Efforts to encourage local manufacturing, which can also curtail what the U.S.sees as China’s outsized influence in key sectors, is core to President Joe Biden’s economy-focused bid for reelection. Lilly’s investment “is creating good jobs that will have a meaningful, lasting impact on communities and families across the country,” Health and Human Services Secretary Xavier Becerra said in a statement. 

Indiana has been a major beneficiary of the effort, enticing advanced manufacturing businesses like biotechnology, aviation and renewable energy to the state. Last year, it attracted almost $29 billion in committed capital investment, up from just $8.7 billion three years ago, according to Holcomb.

Market Battle

At the same time, Lilly has been locked in a battle with Danish rival Novo Nordisk A/S to dominate the market for weight-loss drugs, which Bloomberg Intelligence analysts estimate could surpass $80 billion by 2030. Surging demand for the treatments have made both companies some of the most valuable in the world and, despite pouring billions of dollars into boosting output, they’re struggling to keep up.

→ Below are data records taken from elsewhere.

(* ===== verification/OutputPathRoundTrip.v ===== *)
(** * Output paths survive restarts

    What the directories behind an output path promise, and what the factories of
    [OutputPath] make of it: what is saved at the end of a build is what is restored
    when the first build of a new process starts. *)

From S2P Require Import Prelude GoLib Errors GoIo StateFile Virtual Examples OutputPathFactory Store OutputPath.
Local Open Scope Z_scope.

(** ** What directories promise

    [pd_path] is where a directory is in the file system, [pd_entry] what there is
    at a path: a directory, or a leaf. What is known about the contents of a leaf
    may change with the state. The laws hold for directories that nobody else
    changes or removes in the meantime. *)

Inductive leafinfo {E : Errors} {D : DigestLib} : Type :=
| LFile (d : Digest) (isExecutable : bool)
| LSymlink (target : string)
(** a file that only exists locally *)
| LLocal
(** a socket, a FIFO or a device *)
| LSpecial.

Inductive node {E : Errors} {D : DigestLib} : Type :=
| NDir
| NLeaf (i : leafinfo).

(** What is appended to a directory message for a leaf: the digest of a file in
    the Content Addressable Storage, or the target of a symbolic link. *)
Definition append_info {E : Errors} {P : PathLib} {D : DigestLib} (i : leafinfo) (c : Component)
    (d : Directory) : Directory :=
  match i with
  | LFile dg x => {| Files := Files d ++ [{| fn_Name := Component_String c;
                        fn_Digest := Some (GetProto dg); fn_IsExecutable := x |}];
                     Directories := Directories d; Symlinks := Symlinks d |}
  | LSymlink t => {| Files := Files d; Directories := Directories d;
                     Symlinks := Symlinks d ++ [{| sn_Name := Component_String c; sn_Target := t |}] |}
  | LLocal | LSpecial => d
  end.

Inductive dirent (L : Type) : Type :=
| EDir
| ELeaf (leaf : L).
Arguments EDir {L}.
Arguments ELeaf {L} leaf.

Class DirectoryLaws {E : Errors} {P : PathLib} {D : DigestLib} {W : Type} {OPF : OutputPathFactory W}
    (PD : PrepopulatedDirectory W) : Type := {
  pd_path : Dir -> list Component;
  pd_entry : W -> list Component -> option (dirent Leaf);
  leaf_info : W -> Leaf -> leafinfo;
  valid_target : string -> Prop;
  pd_node w r :=
    (fun e => match e with EDir => NDir | ELeaf leaf => NLeaf (leaf_info w leaf) end) <$> pd_entry w r;
  pd_same w w' := (forall r, pd_entry w' r = pd_entry w r) /\ (forall l, leaf_info w' l = leaf_info w l);
  pd_tree w r c e : pd_entry w (r ++ [c]) = Some e -> pd_entry w r = Some EDir;
  pd_CreateAndEnter d c w :
    pd_entry w (pd_path d) = Some EDir -> pd_entry w (pd_path d ++ [c]) = None ->
    exists d' w', CreateAndEnterPrepopulatedDirectory d c w = (Ok d', w') /\
      pd_path d' = pd_path d ++ [c] /\ (forall l, leaf_info w' l = leaf_info w l) /\
      forall r, pd_entry w' r = if decide (r = pd_path d ++ [c]) then Some EDir else pd_entry w r;
  pd_CreateChildren d (m : gmap Component Leaf) w :
    pd_entry w (pd_path d) = Some EDir ->
    (forall c, is_Some (m !! c) -> pd_entry w (pd_path d ++ [c]) = None) ->
    exists w', CreateChildren d m true w = (None, w') /\ (forall l, leaf_info w' l = leaf_info w l) /\
      (forall c leaf, m !! c = Some leaf -> pd_entry w' (pd_path d ++ [c]) = Some (ELeaf leaf)) /\
      (forall r, (forall c, is_Some (m !! c) -> r <> pd_path d ++ [c]) -> pd_entry w' r = pd_entry w r);
  pd_LookupAllChildren d w ds ls w' :
    LookupAllChildren d w = (Ok (ds, ls), w') ->
    pd_same w w' /\ NoDup (ds.*1) /\ NoDup (ls.*1) /\
    (forall c d', (c, d') ∈ ds -> pd_path d' = pd_path d ++ [c]) /\
    (forall c, c ∈ ds.*1 <-> pd_entry w (pd_path d ++ [c]) = Some EDir) /\
    (forall c leaf, (c, leaf) ∈ ls <-> pd_entry w (pd_path d ++ [c]) = Some (ELeaf leaf));
  pd_LookupAllChildren_error d w e w' : LookupAllChildren d w = (Err e, w') -> pd_same w w';
  pd_LookupFile cff dg x w : exists leaf w',
    LookupFile cff dg x w = (leaf, w') /\ leaf_info w' leaf = LFile dg x /\ pd_same w w';
  pd_LookupSymlink t w : valid_target t -> exists leaf w',
    LookupSymlink t w = (Ok leaf, w') /\ leaf_info w' leaf = LSymlink t /\ pd_same w w';
  pd_valid_target w leaf t : leaf_info w leaf = LSymlink t -> valid_target t;
  pd_ApplyAppend leaf c dir w : exists w',
    ApplyAppendOutputPathPersistencyDirectoryNode leaf c dir w =
      (Some (append_info (leaf_info w leaf) c dir), w') /\ pd_same w w';
}.

(** Uploading gives local files a digest, which belongs to the digest function of
    the build, and changes nothing else. It fails with [InvalidArgument] only if the
    leaf is not a file. *)
Class UploadLaws {E : Errors} {P : PathLib} {D : DigestLib} {W : Type} {OPF : OutputPathFactory W}
    (PD : PrepopulatedDirectory W) {DL : DirectoryLaws PD} : Prop := {
  ul_ApplyUploadFile leaf df w r w' : ApplyUploadFile leaf df w = (Some r, w') ->
    (forall p, pd_entry w' p = pd_entry w p) /\
    (forall l, leaf_info w' l = leaf_info w l \/
       leaf_info w l = LLocal /\ exists dg x, leaf_info w' l = LFile dg x /\
         NewDigestFromProto df (Some (GetProto dg)) = Ok dg) /\
    (leaf_info w' leaf = LLocal -> exists e, r = Some e /\ status_Code e <> InvalidArgument);
}.

Section DirectoryFacts.
Context {E : Errors} {P : PathLib} {D : DigestLib} {W : Type} {OPF : OutputPathFactory W}.
Context {PD : PrepopulatedDirectory W} {DL : DirectoryLaws PD}.

Lemma pd_same_refl (a : W) : pd_same a a.
Proof using. by split. Qed.

Lemma pd_same_trans (a b c : W) : pd_same a b -> pd_same b c -> pd_same a c.
Proof using. intros [Hab Hab'] [Hbc Hbc']. split; intros; by rewrite ?Hbc, ?Hbc'. Qed.

Lemma pd_same_node (a b : W) r : pd_same a b -> pd_node b r = pd_node a r.
Proof using.
  intros [He Hi]. unfold pd_node. rewrite He. by destruct (pd_entry a r) as [[|l]|]; cbn; rewrite ?Hi.
Qed.

Lemma pd_same_info (a b : W) (x : option Leaf) : pd_same a b -> leaf_info b <$> x = leaf_info a <$> x.
Proof using. intros [_ Hi]. destruct x as [l|]; cbn; by rewrite ?Hi. Qed.

Lemma pd_node_dir (a : W) r : pd_node a r = Some NDir <-> pd_entry a r = Some EDir.
Proof using. unfold pd_node. by destruct (pd_entry a r) as [[|l]|]. Qed.

Lemma pd_node_None (a : W) r : pd_node a r = None <-> pd_entry a r = None.
Proof using. unfold pd_node. by destruct (pd_entry a r) as [[|l]|]. Qed.

Lemma pd_node_leaf (a : W) r i :
  pd_node a r = Some (NLeaf i) <-> exists leaf, pd_entry a r = Some (ELeaf leaf) /\ leaf_info a leaf = i.
Proof using.
  unfold pd_node. destruct (pd_entry a r) as [[|l]|]; cbn; naive_solver.
Qed.

Lemma pd_node_tree (a : W) r c n : pd_node a (r ++ [c]) = Some n -> pd_node a r = Some NDir.
Proof using.
  intros Hn. apply pd_node_dir. destruct (pd_entry a (r ++ [c])) as [e|] eqn:He; [by eapply pd_tree|].
  apply pd_node_None in He. congruence.
Qed.

Lemma pd_prefix (a : W) p c q e : pd_entry a (p ++ c :: q) = Some e -> q <> [] -> pd_entry a (p ++ [c]) = Some EDir.
Proof using.
  revert e. induction q as [|x q IH] using rev_ind; intros e He Hq; [done|].
  change (p ++ c :: (q ++ [x])) with (p ++ ((c :: q) ++ [x])) in He. rewrite app_assoc in He.
  apply pd_tree in He. destruct q as [|y q]; [done|]. by eapply IH.
Qed.

(** Entries and leaves are as they were at a path. *)
Lemma pd_node_frame (a b : W) r :
  (forall l, leaf_info b l = leaf_info a l) -> pd_entry b r = pd_entry a r -> pd_node b r = pd_node a r.
Proof using.
  intros Hi He. unfold pd_node. rewrite He. by destruct (pd_entry a r) as [[|l]|]; cbn; rewrite ?Hi.
Qed.

Lemma CreateAndEnter_node d c (w : W) :
  pd_node w (pd_path d) = Some NDir -> pd_node w (pd_path d ++ [c]) = None ->
  exists d' w', CreateAndEnterPrepopulatedDirectory d c w = (Ok d', w') /\
    pd_path d' = pd_path d ++ [c] /\
    forall r, pd_node w' r = if decide (r = pd_path d ++ [c]) then Some NDir else pd_node w r.
Proof using.
  intros Hd%pd_node_dir Hc%pd_node_None.
  destruct (pd_CreateAndEnter d c w Hd Hc) as (d' & w' & -> & Hp & Hi & He). exists d', w'.
  split; [done|]. split; [done|]. intros r. specialize (He r). case_decide.
  - by apply pd_node_dir.
  - by apply pd_node_frame.
Qed.

Lemma CreateChildren_node d (m : gmap Component Leaf) (w : W) :
  pd_node w (pd_path d) = Some NDir ->
  (forall c, is_Some (m !! c) -> pd_node w (pd_path d ++ [c]) = None) ->
  exists w', CreateChildren d m true w = (None, w') /\
    (forall c leaf, m !! c = Some leaf -> pd_node w' (pd_path d ++ [c]) = Some (NLeaf (leaf_info w leaf))) /\
    (forall r, (forall c, is_Some (m !! c) -> r <> pd_path d ++ [c]) -> pd_node w' r = pd_node w r).
Proof using.
  intros Hd%pd_node_dir Hm. destruct (pd_CreateChildren d m w Hd) as (w' & -> & Hi & Hnew & Hold).
  { intros c Hc. by apply pd_node_None, Hm. }
  exists w'. split; [done|]. split.
  - intros c leaf Hc. apply pd_node_leaf. exists leaf. rewrite Hi. split; [by apply Hnew|done].
  - intros r Hr. apply pd_node_frame; [done|]. by apply Hold.
Qed.
End DirectoryFacts.

(** ** Saving and restoring *)

Section RoundTrip.
Context {E : Errors} {P : PathLib} {PL : PathLaws P} {D : DigestLib}.
Context {WS WT : Type} {S : Store WS} {SL : StoreLaws S}.
Context {OPF : OutputPathFactory WT} {PD : PrepopulatedDirectory WT} {DL : DirectoryLaws PD}.

Abbreviation entries := (list (option FileRegion * Directory)).

(** The leaves [ls] appended to a message. *)
Definition append_all (ls : list (Component * leafinfo)) (m : Directory) : Directory :=
  foldl (fun m '(c, i) => append_info i c m) m ls.

(** [encodes k N l p tr m]: the message [m] describes the directory at [p], whose
    path in the output path is [tr], as it is in [N], where the regions of its
    subdirectories are those of earlier messages in [l]; [k] bounds the depth. *)
Fixpoint encodes (k : nat) (N : list Component -> option node) (l : entries)
    (p tr : list Component) (m : Directory) : Prop :=
  match k with
  | O => False
  | Datatypes.S k =>
      exists (cs : list Component) (ls : list (Component * leafinfo)),
        dn_Name <$> Directories m = Component_String <$> cs /\ NoDup cs /\
        (forall c, c ∈ cs <-> N (p ++ [c]) = Some NDir) /\
        (forall i n c, Directories m !! i = Some n -> cs !! i = Some c ->
           exists j md, l !! j = Some (dn_FileRegion n, md) /\
             encodes k N (take j l) (p ++ [c]) (tr ++ [c]) md) /\
        Files m = Files (append_all ls empty_Directory) /\
        Symlinks m = Symlinks (append_all ls empty_Directory) /\ NoDup ls.*1 /\
        (forall c i, (c, i) ∈ ls <-> N (p ++ [c]) = Some (NLeaf i) /\ skipped tr c = false) /\
        (forall c t, (c, LSymlink t) ∈ ls -> valid_target t)
  end.

Lemma encodes_app k N l x p tr m : encodes k N l p tr m -> encodes k N (l ++ x) p tr m.
Proof using.
  destruct k as [|k]; [done|]. intros (cs & ls & H1 & H2 & H3 & H4 & Hrest). exists cs, ls.
  split; [done|]. split; [done|]. split; [done|]. split; [|done].
  intros i n c Hn Hc. destruct (H4 i n c Hn Hc) as (j & md & Hj & Henc).
  exists j, md. pose proof (lookup_lt_Some _ _ _ Hj).
  rewrite lookup_app_l, take_app_le by lia. done.
Qed.

(** *** Saving *)

Lemma append_info_fields i c m :
  Directories (append_info i c m) = Directories m.
Proof using. by destruct i. Qed.

Lemma append_all_Directories ls m : Directories (append_all ls m) = Directories m.
Proof using.
  revert m. induction ls as [|[c i] ls IH]; intros m; [done|]. cbn. unfold append_all in IH.
  by rewrite IH, append_info_fields.
Qed.

Lemma append_all_leaves ls m m' :
  Files m = Files m' -> Symlinks m = Symlinks m' ->
  Files (append_all ls m) = Files (append_all ls m') /\
  Symlinks (append_all ls m) = Symlinks (append_all ls m').
Proof using.
  revert m m'. induction ls as [|[c i] ls IH]; intros m m' Hf Hs; [done|].
  cbn. apply IH; destruct i; cbn; congruence.
Qed.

Just months after Lilly launched Zepbound last year, the Food and Drug Administration said it was in shortage. Patients and pharmacies have consistently complained about the difficulties in getting the medicine. Eight weeks after Lilly launched Zepbound, demand was four times higher than it had expected. 

“Our workers come every hour of every day to every plant in the world to make more,” Ricks said. “We’re operating above the theoretical capacity of those sites right now. That’s what you’re seeing in the marketplace.” 

Lilly’s supply bottlenecks have been linked to the complexity of making the plastic pens used to inject the drugs. But if demand continues to be strong, making enough of the active ingredient for the drugs could be a problem too, Chief Financial Officer Anat Ashkenazi said in an interview in April. The company is investing “ahead” to make sure that doesn’t happen, she said.

Limiting Launches

The company is limiting launches of the drugs outside the U.S. while capacity ramps up. Lilly has yet to launch Mounjaro for weight-loss in Europe, where it’s been approved for several months. The drug won approval in China for diabetes earlier this week, but Lilly “won’t launch it,” Ricks said. 

“We’re withholding launches in countries until we can catch up in the U.S.,” he said. Lilly is also telling U.S. physicians that if they keep starting new patients on the drugs, it’s only going to make it more difficult to get them, Ricks said.

The spending announced Friday adds to the roughly $3.7 billion Lilly has already earmarked for the site in Lebanon, Indiana — about 27 miles northwest of its Indianapolis headquarters.

Lilly’s investment comes amid escalating Congressional scrutiny of Chinese companies that manufacture ingredients for U.S. pharmaceutical companies. Expanding the Indiana site “gives us the assurance we can supply our patients in the United States with our medications,” Ricks said at the event.

The expansion is set to add 200 full-time jobs for highly skilled workers such as engineers, scientists, operating personnel and lab technicians who will be among an estimated 900 full-time employees when the facility is fully operational. There will be more than 5,000 construction jobs during the site’s development, the company said. 

“You’re talking about not just that facility, and what they’ll manufacture there, but the whole supply chain that then forms up around them,” Holcomb said. Lilly is entitled to more than $1 billion in state tax rebates and training grants tied to the facility, according to a statement from his office.

Lilly’s shares, up 39 per cent since the year began, were little changed as of 1:19 p.m. in New York.